Temperate rainforest ecosystem and the nitrogen cycle

Map a forest food web of living things, then follow nitrogen from the body of a salmon into forest trees, using molecule models.
Science content
Biology: Food Webs, Ecosystems, Biomes (3, 4)
Chemistry: Atoms, Molecules (3-7)

Materials in the activities


Look at map of regions of the world (called Biomes).
Try https://askabiologist.asu.edu/sites/default/files/resources/articles/bi… (from this article - https://askabiologist.asu.edu/explore/biomes) then https://cdn.britannica.com/38/102938-050-6B5388D9/distribution-biomes.j… for terrestrial (Earth, not water) biomes.
Our planet has distinct regions with their own climate - temperature, rainfall, amount of sunlight.
"Climate is what you expect Weather is what you get"
Temperate forest biome includes us. We are rainforest as our rainfall is higher than 1.5m/year.

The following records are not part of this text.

(** * GitPOAP backend: onboarding routes

    A shallow embedding of [src/routes/onboarding.ts]:

    - the three repository adapters ([getMappedRepo], [getMappedOrgRepo],
      [getMappedPrRepo]);
    - the aggregation pass of [GET /onboarding/github/repos], with the two
      identifier sets it mutates while filtering;
    - the repo-name-list formatter [formatRepos] and the two e-mails;
    - the submission pipeline of [POST /onboarding/intake-form], as a
      state-and-early-return monad over the record store and a trace of the
      calls made to the external collaborators;

    and of the membership resolver of [src/unnamed/part_000], as functions
    on the three tables it reads and writes.

    JavaScript numbers that hold identifiers, star counts and timestamps are
    integers here ([Z]); array indices and lengths are [nat]; [undefined] and
    [null] are [None]. *)

From Stdlib Require Import Ascii.
From stdpp Require Import base decidable option list strings pretty gmap.
Definition validator : Plugin := mkPlugin "validator" before (Normal tt) passes.
Definition enricher : Plugin := mkPlugin "enricher" enrichment (Normal tt) enriches.
Definition logger : Plugin := mkPlugin "logger" after (Normal tt) passes.
Definition blocker : Plugin := mkPlugin "blocker" before (Normal tt) vetoes.
Definition faulty : Plugin := mkPlugin "faulty" before (Normal tt) throws.
Definition unloadable : Plugin :=
  mkPlugin "unloadable" enrichment (Throw "load failed"%string) enriches.

Definition clicked : AnalyticsEvent :=
  mkEvent Track "msg-1" "2024-01-15T10:00:00.000Z" [("event", "Button Clicked")]%string.


End Analytics.

(** ** Observing a queue over a run *)

Module QueueObs.
Import Queue.

(** The calls [push(e)] for the events of [es], in order. *)
Definition pushes (es : list (AnalyticsEvent * Z)) : list Action :=
  map (fun et => APush (fst et) (snd et)) es.

(** The events pushed along a run, in call order. *)
Definition pushed_events (tr : list Action) : list AnalyticsEvent :=
  flat_map (fun a => match a with APush e _ => [e] | _ => [] end) tr.

(** The events carried by the requests made so far, in request order. *)
Definition sent_events (q : t) : list AnalyticsEvent :=
  flat_map batchBody (transport q).

(** Every event a queue holds or has handed over. *)
Definition events_of (q : t) : list AnalyticsEvent :=
  map event (queue q) ++ flat_map (map event) (inflight q) ++ sent_events q.

(** The request [sendBatch] builds for [batch]. *)
Definition request_of (q : t) (batch : list QueueItem) : Request :=
  mkRequest (apiHost (config q) ++ "/v1/batch")%string (writeKey (config q))
            (map event batch).

(** The item [push] makes of an event and the time of the call. *)
Definition fresh (et : AnalyticsEvent * Z) : QueueItem := mkItem (fst et) 0 (snd et).

(** What the retry loop keeps of a failed batch under [cfg]. *)
Definition survivors (cfg : QueueConfig) (batch : list QueueItem) : list QueueItem :=
  filter (fun i => attempts i <? retryAttempts cfg) (map incremented batch).

(** A request as [sendBatch] builds it under [cfg], for a batch that is
    not empty. *)
Definition well_formed (cfg : QueueConfig) (r : Request) : Prop :=
  url r = (apiHost cfg ++ "/v1/batch")%string
  /\ authKey r = writeKey cfg
  /\ batchBody r <> [].

(** An [attempts] counter the code can produce under [cfg]. *)
Definition counted (cfg : QueueConfig) (i : QueueItem) : Prop :=
  0 <= attempts i /\ (attempts i = 0 \/ attempts i < retryAttempts cfg).

(** All items of a queue, waiting or in flight, are [counted]. *)
Definition all_counted (q : t) : Prop :=
  Forall (counted (config q)) (queue q)
  /\ Forall (Forall (counted (config q))) (inflight q).

(** Runs made of [push], [flush], timer ticks, [stopFlushInterval] and
    sends that succeed. *)
Definition undisturbed (tr : list Action) : bool :=
  forallb (fun a => match a with
                    | APush _ _ | AFlush | ATick | AStopFlushInterval => true
                    | ASettle r => negb (failed r)
                    | AClear | ADestroy => false
                    end) tr.

End QueueObs.

(** ** Observing an instance over a run *)

Module AnalyticsObs.
Import Analytics.


(** What can happen to an instance, one atomic step each: [register], the
    awaited [load] of [loadPlugins] settling, a [load] started by
    [register] settling, an event submitted and processed, [destroy], or
    something happening to its queue. *)
Inductive Call :=
| CRegister (p : Plugin)
| CLoadSettled
| CRegisterLoadSettled
| CDeliver (e : AnalyticsEvent) (now : Z)
| CDestroy
| CQueue (a : Queue.Action).

Definition call (a : t) (c : Call) : t :=
  match c with
  | CRegister p => register p a
  | CLoadSettled => loadPlugins_resume a
  | CRegisterLoadSettled => register_load_settled a
  | CDeliver e now => snd (deliver e now a)
  | CDestroy => destroy a
  | CQueue qa => set_queue (Queue.step (queue a) qa) a
  end.

Definition calls (cs : list Call) (a : t) : t := fold_left call cs a.

(** The plugins given to [register] along a run. *)
Definition registered (cs : list Call) : list Plugin :=
  flat_map (fun c => match c with CRegister p => [p] | _ => [] end) cs.

(** The keys of the plugin map, in iteration order. *)
Definition keys (m : PluginMap) : list string := map fst m.


(** Runs in which no plugin enters the map: no [register], and no
    awaited [load] of [loadPlugins] settling. *)
Definition enters_no_plugin (cs : list Call) : bool :=
  forallb (fun c => match c with
                    | CRegister _ | CLoadSettled => false
                    | _ => true
                    end) cs.

End AnalyticsObs.

(** ** [src/utils/platform.ts] *)

Module Platform.

Inductive PlatformType := web | react_native | node.

Record PlatformInfo := mkInfo {
  type : PlatformType;
  isWeb : bool;
  isReactNative : bool;
  isNode : bool;
  hasWindow : bool;
  hasDocument : bool;
  hasNavigator : bool
}.

(** The globals the detection reads: whether [window], [document] and
    [process] are defined, and [navigator] ([None] when undefined) with
    its [product] ([None] when it has none). *)
Record Globals := mkGlobals {
  window : bool;
  document : bool;
  navigator : option (option string);
  process : bool
}.

(** The body of [getPlatform] after the cache check. *)
Definition detect (g : Globals) : PlatformInfo :=
  let hasWindow := window g in
  let hasDocument := document g in
  let hasNavigator := match navigator g with Some _ => true | None => false end in
  let isReactNative :=
    hasNavigator &&
    match navigator g with
    | Some (Some product) => String.eqb product "ReactNative"
    | _ => false
    end in
  let isWeb := hasWindow && hasDocument && negb isReactNative in
  let isNode := negb hasWindow && process g in
  let type := if isReactNative then react_native
              else if isWeb then web else node in
  mkInfo type isWeb isReactNative isNode hasWindow hasDocument hasNavigator.

(** [getPlatform]; [cachedPlatform] is the module-level variable, given
    and returned. *)
Definition getPlatform (cachedPlatform : option PlatformInfo) (g : Globals)
  : PlatformInfo * option PlatformInfo :=
  match cachedPlatform with
  | Some info => (info, cachedPlatform)
  | None => let info := detect g in (info, Some info)
  end.

End Platform.

(** ** [src/utils/storage.ts]

    [JSON.parse] and [JSON.stringify] are the platform's: [Json] stands
    for the values they produce and accept, [JSON_parse] gives [None]
    where [JSON.parse] throws.  The cookie jar behind [document.cookie]
    is the browser's as well; the three operations of [CookieAdapter] on
    it are taken as given. *)

Module Storage.

(** What an adapter's [get] can give back. *)
Inductive Got := Undefined | Null | Text (s : string).

(** A [Map<string, string>] or the items of a key-value store. *)
Definition Items := list (string * string).

Fixpoint lookup (k : string) (m : Items) : option string :=
  match m with
  | [] => None
  | (k', v) :: rest => if String.eqb k' k then Some v else lookup k rest
  end.

Fixpoint update (k v : string) (m : Items) : Items :=
  match m with
  | [] => [(k, v)]
  | (k', v') :: rest =>
      if String.eqb k' k then (k, v) :: rest else (k', v') :: update k v rest
  end.

Fixpoint delete (k : string) (m : Items) : Items :=
  match m with
  | [] => []
  | (k', v') :: rest =>
      if String.eqb k' k then rest else (k', v') :: delete k rest
  end.

(** The browser's [localStorage]: not there at all (every access throws),
    or there with its items; [rejectsWrites] when [setItem] throws (quota
    reached, storage disabled for writing). *)
Inductive LocalStorage :=
| Missing
| Present (rejectsWrites : bool) (items : Items).

Definition getItem (k : string) (ls : LocalStorage) : Completion (option string) :=
  match ls with
  | Missing => Throw "localStorage is not defined"%string
  | Present _ items => Normal (lookup k items)
  end.

Definition setItem (k v : string) (ls : LocalStorage) : Completion LocalStorage :=
  match ls with
  | Missing => Throw "localStorage is not defined"%string
  | Present true _ => Throw "QuotaExceededError"%string
  | Present false items => Normal (Present false (update k v items))
  end.

Definition removeItem (k : string) (ls : LocalStorage) : Completion LocalStorage :=
  match ls with
  | Missing => Throw "localStorage is not defined"%string
  | Present w items => Normal (Present w (delete k items))
  end.

(** React Native's AsyncStorage module: not installed ([require]
    throws), or installed with its items; [failing] when its promises
    reject. *)
Inductive AsyncStorage :=
| NotInstalled
| Installed (failing : bool) (items : Items).
(** On a readable batch without deletion events and with ids free of
    [@], a task id whose assignment events all name one assignee, and that
    has such an event, comes out with that assignee in every task created
    for it. *)
Lemma assignment_applies rank space l tid x :
  forallb readable l = true →
  existsb (has_kind DELETED) l = false →
  (∀ m t, m ∈ l → task_id_of m = Ok t → Str.contains "@" t = false) →
  (∀ m txt, m ∈ l → carries m ASSIGNED tid → text m = Some txt →
            assignee_of txt = Ok x) →
  (∃ m, m ∈ l ∧ carries m ASSIGNED tid) →
  ∃ ts, get_tasks_of rank space l = Ok ts ∧
        id <$> ts = created_ids l ∧
        ∀ t, t ∈ ts → id t = tid → assignee t = x.
Proof.
  intros Hread Hdel Hplain Hsame (m0 & Hm0 & Hc0).
  destruct (get_tasks_of_kept rank space l Hread Hdel) as (ts & Hts & Hids).
  exists ts. split; [done|]. split; [done|]. intros t Ht Hid.
  unfold get_tasks_of in Hts.
  destruct (collect_all space no_buckets l) as [b|] eqn:Hb; simplify_eq/=.
  pose proof (no_deletion_events _ _ _ Hdel Hb) as Hd.
  apply reconcile_kept in Hts as [Hlen Hel]; [|done|lia].
  apply list_elem_of_lookup in Ht as [j Hj].
  destruct (lookup_lt_is_Some_2 (tasks b) j) as [t0 Ht0];
    [rewrite <- Hlen; by eapply lookup_lt_Some|].
  destruct (Hel j t0 Ht0) as [_ Hhi].
  destruct Hhi as (t1 & Ht1 & Hr); [lia|]. rewrite Hr in Hj. simplify_eq.
  rewrite apply_status_assignee.
  rewrite apply_status_id in *.
  pose proof (apply_assigned_keeps _ _ _ Ht1) as (Hid1 & _).
  rewrite (apply_assigned_hit _ t0 x) in Ht1; [by simplify_eq| |].
  - intros e He%elem_of_iterate.
    destruct (collected_entries _ _ _ _ Hb He)
      as (m & Hm & tid' & txt & a & Hc & Htxt & Ha & ->).
    destruct (entry_parse tid' a) as [H0 H1]; [destruct Hc; eauto|].
    rewrite (until_any_absent _ _ (assignee_of_plain _ _ Ha)) in H1.
    exists tid', a. split; [done|]. split; [done|].
    intros ->. rewrite <- Hid1 in Hc.
    specialize (Hsame m txt Hm Hc Htxt). congruence.
  - destruct (event_has_text m0 ASSIGNED) as [txt Htxt]; [by destruct Hc0|].
    pose proof (Hsame m0 txt Hm0 Hc0 Htxt) as Ha.
    exists (id t1 +:+ "@" +:+ x). split.
    + apply elem_of_iterate, (collect_all_assigned _ _ _ _ _ Hb).
      right. exists m0. split; [done|]. exists (id t1), txt, x. done.
    + rewrite <- Hid1. apply entry_parse. destruct Hc0; eauto.
Qed.

(** C10, as amended.  An assignment event whose text has no [@] is recorded
    with the assignee ["Unassigned"], as a creation is.  On a readable batch
    without deletion events and with ids free of [@], a task id whose
    assignment events all lack a mention, and that has one, comes out with
    that assignee in every task created for it. *)
Theorem unassigned_override (rank : string → nat) (space : string)
    (l : list message) (tid : string) :
  forallb readable l = true →
  existsb (has_kind DELETED) l = false →
  (∀ m t, m ∈ l → task_id_of m = Ok t → Str.contains "@" t = false) →
  (∀ m txt, m ∈ l → carries m ASSIGNED tid → text m = Some txt →
            Str.contains "@" txt = false) →
  (∃ m, m ∈ l ∧ carries m ASSIGNED tid) →
  ∃ ts, get_tasks_of rank space l = Ok ts ∧
        id <$> ts = created_ids l ∧
        ∀ t, t ∈ ts → id t = tid → assignee t = "Unassigned".
Proof.
  intros Hread Hdel Hplain Hfree Hsome.
  apply assignment_applies; try done.
  intros m txt Hm Hc Htxt. unfold assignee_of.
  by rewrite (Hfree m txt Hm Hc Htxt).
Qed.

Lemma unassigned_override_witness :
  ∃ ts, get_tasks_of String.length "spaces/S" bare_assignment = Ok ts ∧
        id <$> ts = created_ids bare_assignment ∧
        ∀ t, t ∈ ts → id t = "T2" → assignee t = "Unassigned".
Proof.
  apply (unassigned_override String.length "spaces/S" bare_assignment "T2").
  - reflexivity.
  - reflexivity.
  - intros m t Hm.
    repeat (apply elem_of_cons in Hm as [->|Hm]);
      [| |by apply elem_of_nil in Hm]; vm_compute; intros; by simplify_eq.
  - intros m txt Hm.
    repeat (apply elem_of_cons in Hm as [->|Hm]);
      [| |by apply elem_of_nil in Hm]; vm_compute; intros [??] ?; by simplify_eq.
  - exists (event T2 "Assigned a task (via Tasks)" "2024-01-06T10:00:00Z").
    split; [apply list_elem_of_further, list_elem_of_here | by split].
Defined.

Sun's angle on Earth activity shows how the sun is a major influence on the temperatures and weather in each of the Biomes
Because the regions have different climates, the living things that can survive there are different.

Sitting in a circle, do the Food web model activity.

Salmon is a keystone species, important for the entire food web of the forest.
Do the activity to show molecule models to show nitrogen moving through the food web.

Additional info
Temperate rainforest soil is rich compared to tropical rain forest soil (salmon nitrogen, also colder and more acidity from coniferous needles, so decomposition is much slower, and more of the nutrients are found in the soil). Tropical growth so fast that every scrap of nutrient is used.

Saharan sand brings phosphorus to the tropical rainforest of South America! It is carried on winds high in the atmosphere across the Atlantic Ocean.